■ What the exercise asks:
Search the records for the string "claudeResult", and show each line where it appears.

■ The input:

(** ** The evaluation prompt *)

(** X8.  The evaluation prompt carries the original prompt and both
    responses as they are, the OpenAI one labelled A and Claude's labelled
    B, a [null] content as the text [null], and the caller's criteria; an
    empty criteria string is replaced by the default criteria like an
    absent one. *)
Theorem selectionPrompt_embeds
    (openaiResult : OpenAIResult.t) (claudeResult : ClaudeResult.t)
    (originalPrompt : string) :
  (forall criteria,
      embeds (selectionPrompt openaiResult claudeResult originalPrompt criteria)
             ("Original Prompt: " ++ originalPrompt)
      /\ embeds (selectionPrompt openaiResult claudeResult originalPrompt criteria)
                ("Response A (OpenAI):" ++ String "010" EmptyString
                 ++ to_text (OpenAIResult.content openaiResult))
      /\ embeds (selectionPrompt openaiResult claudeResult originalPrompt criteria)
                ("Response B (Claude):" ++ String "010" EmptyString
                 ++ to_text (ClaudeResult.content claudeResult)))
  /\ (forall criteria,
        criteria <> EmptyString ->
        embeds (selectionPrompt openaiResult claudeResult originalPrompt (Some criteria))
               ("Evaluation Criteria: " ++ criteria))
  /\ embeds (selectionPrompt openaiResult claudeResult originalPrompt (Some EmptyString))
            "Evaluation Criteria: accuracy, helpfulness, clarity, completeness"
  /\ to_text None = "null".
Proof.
  split; [|split; [|split; [|reflexivity]]].
  - intros criteria. unfold selectionPrompt. split; [|split].
    + exists (String "010" "You are an expert evaluator. Compare these two AI responses and select the better one."
              ++ String "010" (String "010" EmptyString)).
      eexists. simpl. reflexivity.
    + do 2 apply embeds_after.
      exists (String "010" (String "010" EmptyString)). eexists.
      simpl. reflexivity.
    + do 4 apply embeds_after.
      exists (String "010" (String "010" EmptyString)). eexists.
      simpl. reflexivity.
  - intros criteria Hcriteria. unfold selectionPrompt, or_literal.
    destruct (String.eqb_spec criteria EmptyString) as [->|_]; [now contradiction Hcriteria|].
    do 6 apply embeds_after.
    exists (String "010" (String "010" EmptyString)). eexists.
    simpl. reflexivity.
  - unfold selectionPrompt.
    do 6 apply embeds_after.
    exists (String "010" (String "010" EmptyString)). eexists.
    simpl. reflexivity.
Qed.
(** [for link in links: time.sleep(...); self._crawl(link, ...)], with the
    recursive call as a parameter. *)
Fixpoint crawl_links (rec : str → Crawl → option Crawl)
    (links : list str) (st : Crawl) : option Crawl :=
  match links with
  | [] => Some st
  | link :: rest =>
      match rec link {| this := this st; results := results st;
                        net := net st ++ [EvDelay] |} with
      | Some st' => crawl_links rec rest st'
      | None => None
      end
  end.

(** [_crawl(url, depth, results, current_depth)]. The recursion of the
    source goes one level down per call; [fuel] bounds the levels, and
    [None] means the bound was too small (it never is in [scrape], see
    [crawl_fuel] below). An exception of the body is caught by the
    [except Exception] of the same call and ends that call only. *)
Fixpoint _crawl (fuel : nat) (url : str) (depth : Z) (st : Crawl)
    (current_depth : Z) : option Crawl :=
  match fuel with
  | O => None
  | S fuel' =>
      if (current_depth >? depth)%Z || bool_decide (url ∈ visited_urls (this st))
      then Some st
      else
        let self := visit url (this st) in
        match _fetch_url self url (net st) with
        | (Raise e, h) =>
            Some {| this := self; results := results st; net := h |}
        | (Return None, h) | (Return (Some []), h) =>
            Some {| this := self; results := results st; net := h |}
        | (Return (Some html_content), h) =>
            match _extract_page_data url html_content h with
            | Raise e =>
                Some {| this := self; results := results st; net := h |}
            | Return page_data =>
                let st1 := {| this := self;
                              results := results st ++ [page_data];
                              net := h |} in
                if (current_depth <? depth)%Z then
                  match _extract_links self url html_content with
                  | Raise e => Some st1
                  | Return links =>
                      crawl_links
                        (λ link st', _crawl fuel' link depth st' (current_depth + 1)%Z)
                        links st1
                  end
                else Some st1
            end
        end
  end.

(** Levels a crawl to [depth] can open, counting the call at [depth + 1]
    that returns at once. *)
Definition crawl_fuel (depth : Z) : nat := S (Z.to_nat (depth + 1)).

(** [scrape(onion_url, depth)]: the result list, or the ValueError of an
    invalid seed, with the scraper and the history after the call. *)
Definition scrape (self : OnionScraper) (onion_url : str) (depth : Z)
    (h : history) : option (outcome (list item) * OnionScraper * history) :=
  if negb (_validate_onion_url self onion_url)
  then Some (Raise (ValueError (lit "Invalid .onion URL")), self, h)
  else
    match _crawl (crawl_fuel depth) onion_url depth
            {| this := clear_visited self; results := []; net := h |} 0%Z with
    | Some st => Some (Return (results st), this st, net st)
    | None => None
    end.

(** [search(query, max_results)]: the placeholder results. *)
Definition search_result (query : str) (h : history) (i : nat) : item :=
  {| i_type := Some (lit "search_result");
     i_title := Some (lit "Result for '" ++ query ++ lit "' #" ++ str_of_nat (i + 1));
     i_url := Some (lit "http://simulated" ++ str_of_nat (randint_1_100 i)
                    ++ lit ".onion");
     i_content := Some (lit "Sample content containing " ++ query);
     i_timestamp := Some (strftime h);
     i_links := None |}.

Definition search (self : OnionScraper) (query : str) (max_results : Z)
    (h : history) : list item :=
  map (search_result query h) (seq 0 (Z.to_nat (Z.min max_results 5))).

End Crawl.

(** *** Reachability over links *)

Section Reach.
Context `{Transport, HtmlParser, UrlLib, Env, SetOrder}.

(** [u] links to [v]: some answer 200 the transport gives for [u] is a page
    from which [_extract_links], with the blacklist [bl], extracts [v]. *)
Definition links_to (bl : list str) (u v : str) : Prop :=
  ∃ self h html links,
    blacklist self = bl
    ∧ session_get h u = Resp 200 html
    ∧ _extract_links self u html = Return links
    ∧ v ∈ links.

(** [hops bl seed n u]: [u] is reached from [seed] over [n] links. *)
Inductive hops (bl : list str) (seed : str) : nat → str → Prop :=
| hops_seed : hops bl seed 0 seed
| hops_link n u v : hops bl seed n u → links_to bl u v → hops bl seed (S n) v.

(** What every crawl keeps true, for the seed and depth of one [scrape]:
    each collected item carries the URL it was fetched from, that URL is in
    the visited set and a bounded number of links away from the seed, and no
    two items carry the same URL. *)
Record crawl_ok (bl : list str) (seed : str) (depth : Z) (st : Crawl) : Prop := {
  ok_blacklist : blacklist (this st) = bl;
  ok_items : Forall (λ it, ∃ u n, i_url it = Some u
                                  ∧ u ∈ visited_urls (this st)
                                  ∧ hops bl seed n u
                                  ∧ (Z.of_nat n ≤ depth)%Z) (results st);
  ok_nodup : NoDup (map i_url (results st))
}.

(** What a crawl does to the network, step by step: the pause of the link
    loop before a call of [_crawl], and the fetch of a URL by a call that
    went on to visit it. *)
Inductive crawl_step : Type :=
| Pause
| Fetch (u : str).

Definition step_url (s : crawl_step) : option str :=
  match s with
  | Pause => None
  | Fetch u => Some u
  end.

(** The URLs fetched, in the order of the fetches. *)
Definition fetched_urls (steps : list crawl_step) : list str := omap step_url steps.

(** The history after running the steps one after the other: a pause is one
    delay, a fetch is one call of [_fetch_url], with all its attempts. *)
Fixpoint replay (self : OnionScraper) (steps : list crawl_step) (h : history)
  : history :=
  match steps with
  | [] => h
  | Pause :: rest => replay self rest (h ++ [EvDelay])
  | Fetch u :: rest => replay self rest (snd (_fetch_url self u h))
  end.

(** What a call of [_crawl] that leads from [st] to [st'] did, for the seed
    and depth of one [scrape]: the network saw the steps and nothing else, no
    URL was fetched twice, the URLs fetched were not in the visited set and
    are in it now, and each of them is a bounded number of links away from
    the seed. *)
Record crawl_log (bl : list str) (seed : str) (depth : Z) (st st' : Crawl)
    (steps : list crawl_step) : Prop := {
  log_net : net st' = replay (this st) steps (net st);
  log_nodup : NoDup (fetched_urls steps);
  log_visited : ∀ u, u ∈ visited_urls (this st')
                     ↔ u ∈ visited_urls (this st) ∨ u ∈ fetched_urls steps;
  log_new : ∀ u, u ∈ fetched_urls steps → u ∉ visited_urls (this st);
  log_hops : Forall (λ u, ∃ n, hops bl seed n u ∧ (Z.of_nat n ≤ depth)%Z)
               (fetched_urls steps);
  log_retries : max_retries (this st') = max_retries (this st);
  log_blacklist : blacklist (this st') = blacklist (this st)
}.

End Reach.

End Scraper.

(** ** core/data_manager.py *)
Module Store.

(** *** The libraries behind the store *)

(** cryptography.fernet. A [cipher] is a Fernet object and exists only for a
    well-formed key. Encryption draws a time stamp and an IV, the [nonce];
    decryption [None] is InvalidToken. *)
Class Fernet : Type := {
  cipher : Type;
  generate_key : nat → bytes;
  new_cipher : bytes → outcome cipher;
  fernet_encrypt : cipher → nat → bytes → bytes;
  fernet_decrypt : cipher → bytes → option bytes;
  fernet_generated : ∀ seed, ∃ c, new_cipher (generate_key seed) = Return c;
  fernet_round_trip : ∀ c nonce m, fernet_decrypt c (fernet_encrypt c nonce m) = Some m
}.

(** hashlib.sha256(...).hexdigest() *)
Class Sha256 : Type := {
  sha256_hexdigest : bytes → str
}.

(** json.dumps on a string (ASCII output, the default [ensure_ascii]) and
    json.loads ([None] is a decoding error). *)
Class Json : Type := {
  jvalue : Type;
  json_dumps : str → str;
  json_loads : str → option jvalue;
  json_dumps_ascii : ∀ s, Forall (λ c, c < 128) (json_dumps s)
}.

(** What a record-level read hands back in the content column. *)
Inductive cell `{Json} : Type :=
| Null
| Blob (b : bytes)
| Text (s : str)
| Decoded (v : jvalue).

(** *** The database *)

(** A row of [collected_data]. The [id] column is assigned by the engine and
    never read by the program; it is left out. [source_hash] and [url] carry
    the UNIQUE constraints. *)
Record Row : Type := {
  data_type : str;
  title : str;
  url : str;
  content : option bytes;
  timestamp : Z;
  source_hash : str;
  is_sensitive : Z
}.

(** A row of [scan_metadata]. *)
Record ScanMetadata : Type := {
  scan_start : Z;
  scan_end : option Z;
  items_collected : nat;
  domains_scanned : str
}.

Record DB : Type := {
  collected_data : list Row;
  scan_metadata : list ScanMetadata
}.

(** [_init_db] on a new file: both tables, empty. *)
Definition empty_db : DB := {| collected_data := []; scan_metadata := [] |}.

(** The object: file names and the cipher built from the key file. *)
Record DataManager `{Fernet} : Type := {
  db_name : str;
  key_file : str;
  the_cipher : cipher
}.

(** What one call of [save] reads from outside: the wall clock at its start,
    the database clock when the i-th item is inserted, and the nonce of the
    i-th encryption. *)
Record SaveEnv : Type := {
  now : Z;
  current_timestamp : nat → Z;
  nonce_of : nat → nat
}.

(** [ORDER BY timestamp DESC]: the rows of the table, none lost and none
    added, no row before a newer one. The order of rows with equal time
    stamps is the engine's choice, not the program's. *)
Definition newer_or_same (a b : Row) : Prop := (timestamp b ≤ timestamp a)%Z.

#[global] Instance newer_or_same_dec : RelDecision newer_or_same.
Proof. intros a b. unfold newer_or_same. apply _. Defined.

Class SqlOrder : Type := {
  order_by_timestamp_desc : list Row → list Row;
  order_by_permutation : ∀ rows, order_by_timestamp_desc rows ≡ₚ rows;
  order_by_sorted : ∀ rows, StronglySorted newer_or_same (order_by_timestamp_desc rows)
}.

Section Operations.
Context `{Fernet, Sha256, Json, SetOrder, SqlOrder}.

(** [_encrypt_data]: a [str] is encoded first. *)
Definition _encrypt_data (self : DataManager) (nonce : nat) (data : str + bytes)
  : outcome bytes :=
  match data with
  | inl s =>
      match encode s with
      | Return b => Return (fernet_encrypt (the_cipher self) nonce b)
      | Raise e => Raise e
      end
  | inr b => Return (fernet_encrypt (the_cipher self) nonce b)
  end.

(** [_decrypt_data] *)
Definition _decrypt_data (self : DataManager) (encrypted_data : bytes)
  : outcome str :=
  match fernet_decrypt (the_cipher self) encrypted_data with
  | None => Raise InvalidToken
  | Some b =>
      match decode b with
      | Some s => Return s
      | None => Raise UnicodeDecodeError
      end
  end.

(** The fingerprint of an item: [sha256((url + str(content)).encode())]. *)
Definition fingerprint (item : item) : outcome str :=
  match encode (default [] (i_url item) ++ default [] (i_content item)) with
  | Return b => Return (sha256_hexdigest b)
  | Raise e => Raise e
  end.

(** [item['url'].split('/')[2] if 'url' in item else 'unknown'] *)
Definition domain_of (item : item) : outcome str :=
  match i_url item with
  | Some u =>
      match split 47 u !! 2%nat with
      | Some d => Return d
      | None => Raise IndexError
      end
  | None => Return (lit "unknown")
  end.

(** [INSERT OR IGNORE INTO collected_data]: a row whose url or source_hash
    is already there is dropped; the second component is [cursor.rowcount]. *)
Definition conflicts (rows : list Row) (r : Row) : bool :=
  existsb (λ r', bool_decide (url r' = url r)
                 || bool_decide (source_hash r' = source_hash r)) rows.

Definition insert_or_ignore (db : DB) (r : Row) : DB * nat :=
  if conflicts (collected_data db) r then (db, 0%nat)
  else ({| collected_data := collected_data db ++ [r];
           scan_metadata := scan_metadata db |}, 1%nat).

(** The local variables of the loop of [save]. *)
Record SaveLoop : Type := {
  the_db : DB;
  domains : gset str;
  saved_count : nat
}.

(** Whether sqlite3 can bind a [str] parameter: the text is encoded to
    UTF-8, and what [str.encode()] refuses raises UnicodeEncodeError. *)
Definition binds (s : str) : bool :=
  match encode s with
  | Return _ => true
  | Raise _ => false
  end.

■ Problem solution:
    (openaiResult : OpenAIResult.t) (claudeResult : ClaudeResult.t)
      embeds (selectionPrompt openaiResult claudeResult originalPrompt criteria)
      /\ embeds (selectionPrompt openaiResult claudeResult originalPrompt criteria)
      /\ embeds (selectionPrompt openaiResult claudeResult originalPrompt criteria)
                 ++ to_text (ClaudeResult.content claudeResult)))
        embeds (selectionPrompt openaiResult claudeResult originalPrompt (Some criteria))
  /\ embeds (selectionPrompt openaiResult claudeResult originalPrompt (Some EmptyString))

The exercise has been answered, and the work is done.